This week, the list of new 52-week highs set new 52-week highs. Whether you’re looking at the NYSE, the NASDAQ, or the S&P 500, the number of stocks breaking out is at its best level since early 2021.
With all these new highs, it seems an eternity ago (rather than just 9 months) that a spate of bank failures was rocking financial markets. In the first half of March, the S&P 500 Financials sector dropped 15%, led by a staggering 50% decline in regional banks. With interest rates still on the rise and unprecedented paper losses sitting on bank balance sheets, it wasn’t hard to believe the failures of SVB, Signature Bank, and Silvergate were just the tip of the iceberg.
Since that mid-March bottom though, any observer might conclude nothing out of the ordinary had happened within the Financials. They’ve tracked the benchmark S&P 500 more closely than any other sector over that period.
And just like the S&P 500, the Financials sector just broke out to new 52-week highs.
Earlier this year, we used the Financials as a risk trigger. As long as the group was holding above the 2020 highs, we said, there was no reason to be outright bearish on the outlook for stocks. A neutral approach was fine. And if the Financials were breaking down? Sure, then we could start talking about renewed weakness in the broader market. But as long as the Financials were holding up, how bad could things really be?
We’re looking at the Financials in a similar way now. As long as the group is above the February 2023 highs, we can’t be anything but bullish on the sector and the market overall.
The next question is how bullish we should be on the group.
At least 90% of the sector’s constituents are above each their 50, 100, and 200-day moving averages. No other sector besides Real Estate can say the same.
And relative to the rest of the market, the sector has bottomed.

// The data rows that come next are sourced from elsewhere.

Definition scheduleOperation (e : env) (id : operation_id) (delay : Z) (c : treasury) : outcome :=
  onlyMultisig e c
    (guard* negb (String.eqb id zero_operation) or "FluxSwapTreasury: INVALID_OPERATION" in
     guard* minDelay c <=? delay or "FluxSwapTreasury: DELAY_TOO_SHORT" in
     guard* at_ (operationReadyAt c) id =? 0 or "FluxSwapTreasury: OPERATION_EXISTS" in
     let* executeAfter := u256 (now e + delay) in
     Ok (with_ready (<[id := executeAfter]> (operationReadyAt c)) c,
         [OperationScheduled id executeAfter (sender e)])).

Definition cancelOperation (e : env) (id : operation_id) (c : treasury) : outcome :=
  onlyMultisig e c
    (guard* negb (at_ (operationReadyAt c) id =? 0) or "FluxSwapTreasury: UNKNOWN_OPERATION" in
     Ok (with_ready (delete id (operationReadyAt c)) c, [OperationCancelled id (sender e)])).

Definition _consumeOperation (e : env) (id expected : operation_id) (c : treasury) : outcome :=
  guard* String.eqb id expected or "FluxSwapTreasury: INVALID_OPERATION" in
  let readyAt := at_ (operationReadyAt c) id in
  guard* negb (readyAt =? 0) or "FluxSwapTreasury: UNKNOWN_OPERATION" in
  guard* readyAt <=? now e or "FluxSwapTreasury: OPERATION_NOT_READY" in
  Ok (with_ready (delete id (operationReadyAt c)) c, [OperationExecuted id (sender e)]).

(** [block.timestamp / 1 days] *)
Definition day (e : env) : Z := now e / 86400.

(** What is spent of the current day's cap. *)
Definition spent_on (d : Z) (token : address) (c : treasury) : Z :=
  if at_ (lastSpendDay c) token =? d then at_ (spentToday c) token else 0.

Definition _consumeCap (e : env) (token : address) (amount : Z) (c : treasury) : res string treasury :=
  let spent := spent_on (day e) token c in
  let cap := at_ (dailySpendCap c) token in
  guard* 0 <? cap or "FluxSwapTreasury: SPEND_CAP_NOT_SET" in
  let* total := u256 (spent + amount) in
  guard* total <=? cap or "FluxSwapTreasury: DAILY_CAP_EXCEEDED" in
  Ok (with_caps (dailySpendCap c) (<[token := total]> (spentToday c))
        (<[token := day e]> (lastSpendDay c)) (approvedSpendRemaining c) c).

Definition _consumeCapIfConfigured (e : env) (token : address) (amount : Z) (c : treasury)
  : res string treasury :=
  if at_ (dailySpendCap c) token =? 0 then Ok c else _consumeCap e token amount c.

Definition _consumeApprovedSpender (e : env) (token : address) (amount : Z) (c : treasury)
  : res string treasury :=
  guard* negb (token =? 0) or "FluxSwapTreasury: ZERO_ADDRESS" in
  guard* 0 <? amount or "FluxSwapTreasury: ZERO_AMOUNT" in
  let remaining := at_ (approvedSpendRemaining c) (token, sender e) in
  guard* amount <=? remaining or "FluxSwapTreasury: SPENDER_ALLOWANCE_EXCEEDED" in
  _consumeCapIfConfigured e token amount
    (with_caps (dailySpendCap c) (spentToday c) (lastSpendDay c)
       (<[(token, sender e) := remaining - amount]> (approvedSpendRemaining c)) c).

Definition allocate (e : env) (token to : address) (amount : Z) (c : treasury) : outcome :=
  onlyOperatorOrMultisig e c (whenNotPaused c
    (guard* is_ (allowedTokens c) token or "FluxSwapTreasury: TOKEN_NOT_ALLOWED" in
     guard* is_ (allowedRecipients c) to or "FluxSwapTreasury: RECIPIENT_NOT_ALLOWED" in
     let* c := _consumeCap e token amount c in
     transfer_out e token to amount c)).

Definition allocateETH (e : env) (to : address) (amount : Z) (c : treasury) : outcome :=
  onlyOperatorOrMultisig e c (whenNotPaused c
    (guard* is_ (allowedRecipients c) to or "FluxSwapTreasury: RECIPIENT_NOT_ALLOWED" in
     let* c := _consumeCap e 0 amount c in
     transfer_out e 0 to amount c)).

Definition consumeApprovedSpenderCap (e : env) (token : address) (amount : Z) (c : treasury) : outcome :=
  whenNotPaused c (let* c := _consumeApprovedSpender e token amount c in Ok (c, [])).

Definition pullApprovedToken (e : env) (token : address) (amount : Z) (c : treasury) : outcome :=
  whenNotPaused c
    (let* c := _consumeApprovedSpender e token amount c in
     transfer_out e token (sender e) amount c).

Definition burnApprovedToken (e : env) (token : address) (amount : Z) (c : treasury) : outcome :=
  whenNotPaused c
    (let* c := _consumeApprovedSpender e token amount c in
     guard* external_ok e or "burn reverted" in Ok (c, [Burned token amount])).
Definition getDailySpendRatio (token : TreasuryTokenRow) : option num :=
  if tr_dailySpendCap token <=? 0 then None
  else
    let ratio := num_div (num_of_Z (Z.quot (tr_spentToday token * 10000) (tr_dailySpendCap token)))
                         (num_of_Z 100) in
    Some (num_min (num_of_Z 100) (num_max num_zero ratio)).

Definition formatRatio (toLocaleString : num -> nat -> nat -> string) (ratio : option num) : string :=
  match ratio with
  | None => "--"
  | Some r => toLocaleString r (if num_leb (num_of_Z 10) r then 1%nat else 2%nat) 2%nat ++ "%"
  end.

Inductive tone := tone_success | tone_warning | tone_danger | tone_neutral.

Definition getSpendTone (ratio : option num) : tone :=
  match ratio with
  | None => tone_neutral
  | Some r =>
    if num_leb (num_of_Z 90) r then tone_danger
    else if num_leb (num_of_Z 75) r then tone_warning else tone_success
  end.

Definition getSpendBarClass (ratio : option num) : string :=
  match getSpendTone ratio with
  | tone_danger => "bg-rose-500"
  | tone_warning => "bg-amber-500"
  | tone_success => "bg-emerald-500"
  | tone_neutral => "bg-slate-300"
  end.

Definition subtractFloor (value used : Z) : Z := if used <? value then value - used else 0.

(** The comparator of the operation table. *)
Definition sortOperations (left right : TreasuryOperationRow) : Z :=
  if negb (bool_decide (or_status left = or_status right))
  then (if bool_decide (or_status left = ready) then -1 else 1)
  else if or_executeAfter left =? or_executeAfter right
  then (if or_blockNumber right <? or_blockNumber left then -1 else 1)
  else (if or_executeAfter left <? or_executeAfter right then -1 else 1).

(** ** The browser's record of operations *)

Definition getTreasuryOperationStorageKey (chainId : num) (treasuryAddress : string) : string :=
  "fluxswap-admin:treasury-operations:" ++ num_to_string chainId ++ ":" ++ to_lower treasuryAddress.

Section storage.
Context {raw : Type} `{JsonCodec raw}.

Definition loadTreasuryOperationMetadata (window : bool) (chainId : num) (treasuryAddress : string)
    (storage : gmap string raw) : jsval :=
  if negb window then VObj []
  else match storage !! getTreasuryOperationStorageKey chainId treasuryAddress with
  | None => VObj []
  | Some rawValue =>
    if json_falsy rawValue then VObj []
    else match json_parse rawValue with
    | Some (VObj o) => VObj o
    | Some (VArr l) => VArr l
    | _ => VObj []
    end
  end.

Definition saveTreasuryOperationMetadata (window : bool) (chainId : num) (treasuryAddress : string)
    (metadataById : jsval) (storage : gmap string raw) : gmap string raw :=
  if negb window then storage
  else <[getTreasuryOperationStorageKey chainId treasuryAddress := json_stringify metadataById]> storage.
End storage.

Section backend.
(** [new Date(text).getTime()] *)
Variable date_time : string -> num.

Definition treasuryMetadataFromAdminOperation (operation : AdminTreasuryOperation) : jsval :=
  VObj [("version", VNum (num_of_Z 1));
        ("chainId", VNum (ao_chainId operation));
        ("treasuryAddress", VStr (ao_treasuryAddress operation));
        ("operationId", VStr (ao_operationId operation));
        ("kind", VStr (ao_operationTypeCode operation));
        ("label", VStr (ao_operationTypeLabel operation));
        ("summary", VStr (match ao_summary operation with
                          | Some s => if str_nonempty s then s else ao_operationTypeLabel operation
                          | None => ao_operationTypeLabel operation
                          end));
        ("params", ao_params operation);
        ("createdAt", VNum (date_time (ao_createdAt operation)))].
End backend.

(** [{ ...metadata.params }] *)
Definition treasuryMetadataToAdminParams (metadata : jsval) : jsval :=
  match get "params" metadata with VObj p => VObj (obj_spread [] p) | _ => VObj [] end.

(** ** From the form to an operation (TreasuryOperationDraft.ts) *)

Record form := {
  f_publicClient : bool;
  f_chainId : num;
  f_treasuryAddress : option string;
  f_treasuryMinDelay : option Z;
  f_operationKind : TreasuryOperationKind;
  f_selectedToken : option AdminTokenOption;
  f_booleanValue : string;
  f_targetAddress : string;
  f_spenderAddress : string;
  f_amountValue : string;
  f_effectiveDelaySeconds : string;
  f_newMinDelayValue : string;
  f_withdrawRecipientAddress : string;
  f_withdrawAmountValue : string;
}.

(** Why there is no draft: [onError] was called, or an exception. *)
Inductive refusal := Refused (m : ResultModal) | Thrown (e : js_error).

Definition lift {A} (r : res js_error A) : res refusal A :=
  match r with Ok a => Ok a | Throw e => Throw (Thrown e) end.

Definition invalid (message : string) : refusal := Refused (error_modal "参数无效" message).

(** What differs between the kinds: the id, the texts and the parameters. *)
Record draft_part := { d_id : string; d_label : string; d_summary : string; d_params : obj }.

(** [s.trim() ? BigInt(s.trim()) : otherwise] *)
Definition bigint_or (s : string) (otherwise : option Z) : res js_error (option Z) :=
  if str_nonempty (trim s) then let* n := to_bigint (VStr (trim s)) in Ok (Some n) else Ok otherwise.

Section drafts.
Context `{AbiEncoder}.
Variable parseUnits : string -> Z -> option Z.
(** [publicClient.readContract] of a [hash...] function: the node's answer. *)
Variable read_hash : string -> timelock_op -> res js_error string.

Definition readContract (treasuryAddress functionName : string) (args : list jsval) : res refusal string :=
  lift (let* o := hashed_operation functionName args in read_hash treasuryAddress o).

Definition parse (value : string) (decimals : Z) : option Z := admin_parseAmount parseUnits value decimals.

Definition option_address (t : option AdminTokenOption) : bool :=
  match t with Some t => isAddress (tk_address t) | None => false end.

(** The token of a form known to have one. *)
Definition token_of (f : form) : AdminTokenOption :=
  default {| tk_symbol := ""; tk_name := ""; tk_decimals := 0; tk_address := "" |} (f_selectedToken f).
Definition has_token (f : form) : bool := match f_selectedToken f with Some _ => true | None => false end.

Definition draft_allowed_token (a : string) (f : form) (allowed : bool) : res refusal draft_part :=
  guard* option_address (f_selectedToken f) or invalid "请选择有效的资产。" in
  let t := token_of f in
  let* id := readContract a "hashSetAllowedToken" [VStr (tk_address t); VBool allowed] in
  Ok {| d_id := id; d_label := "资产白名单";
        d_summary := (if allowed then "允许" else "移除") ++ " " ++ tk_symbol t;
        d_params := [("token", VStr (tk_address t)); ("tokenSymbol", VStr (tk_symbol t));
                     ("allowed", VBool allowed)] |}.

The Financials/S&P 500 ratio just broke out to 6-month highs and is above its 200-day moving average for the first time since March.
That outperformance will last as long as value stocks are in favor. The Russell 1000 Growth peaked relative to Value back in November - at the exact same place it did back in 2020 and 2021 - and December is historically one of the worst months for the Growth/Value ratio.
Only Tech features a wider weightings disparity than the Financials when it comes to the two indexes. The Financials are the largest component of Value at more than 20%, but they represent a mere 6.5% of Growth. So as long as the Growth/Value ratio remains stuck below the former highs, it makes sense to favor the Financials.
Digging Deeper
The banks are the most interesting industry these days. We’re been waiting patiently (ok, perhaps a bit impatiently) for the regional banks to move above this congestion area near $80. It kept us on the sidelines in July, and protected us from a re-test of the COVID lows over the fall. The wait has ended. The banks are breaking out to six-month highs and there’s no reason to be bearish on them as long as they remain above those summer swing highs.
Leaders
Zion Bancorp is the cleanest setup within the regional banks. It managed to stay out of oversold territory this October, and unlike the sub-industry as a whole, ZION never approached the spring lows.
That relative strength is readily apparent - ZION just broke out of a 5-month base vs. the rest of the sector.
We want to buy any pullbacks in ZION toward $39 with a target back at the spring breakdown level near $47.
Capital One is among the sector’s biggest winners for the year after a 23% rally over the last 4 weeks. It just broke out to new 52-week highs. Once again, we don’t particularly want to chase here, but we definitely want to be taking advantage of any pullbacks toward the $120 breakout level. Our target is the 61.8% retracement from the bear market decline, which is near $142.
Losers
Arch Capital is a prime example of why we should set targets and stick to them. When the stock was ripping into the end of October, it was hard not to think they’d keep going up forever. But we set targets for a reason. Here’s what we said last month:
“Arch Capital Group reached our target of the 261.8% retracement from the 2020 selloff, and now we want to step aside and see how the sector’s second-best YTD performer responds.”
They responded by being the worst stock in the sector over the last 4 weeks. This is one to leave alone until further notice.
Other Notable Charts
We continue to like Fiserv after it successfully broke out of this multi-year base. FI was one of the best uptrends you could find in the decade leading up to COVID, and now it’s had some time to digest all those gains. The first attempt to get going this summer resulted in a failed move, but after the false start, FI’s second attempt is bearing fruit. We want to be long above $123 with a near-term target above $150.
Other payments-related stocks are also breaking out. For Visa we want to be long above $250 with a target of $290, which is the 161.8% Fibonacci retracement from the 2021 decline. Check out momentum getting the most overbought that it has in 2 years, too. That’s not something you see in a downtrend.
Blackrock just broke out of a monster base. We want to buy any pullbacks toward $780 with a target back at the former highs near $970.
Moody’s is nearing potential resistance at the 2021 highs, which means this isn’t a place to be initiating new long positions.
We do love the relative strength we’re seeing in MCO relative to the rest of the Financials, though. Here they are trying to break out of a multi-year relative base.
We want to own MCO above $410 - and only above $410 - with a target above $500.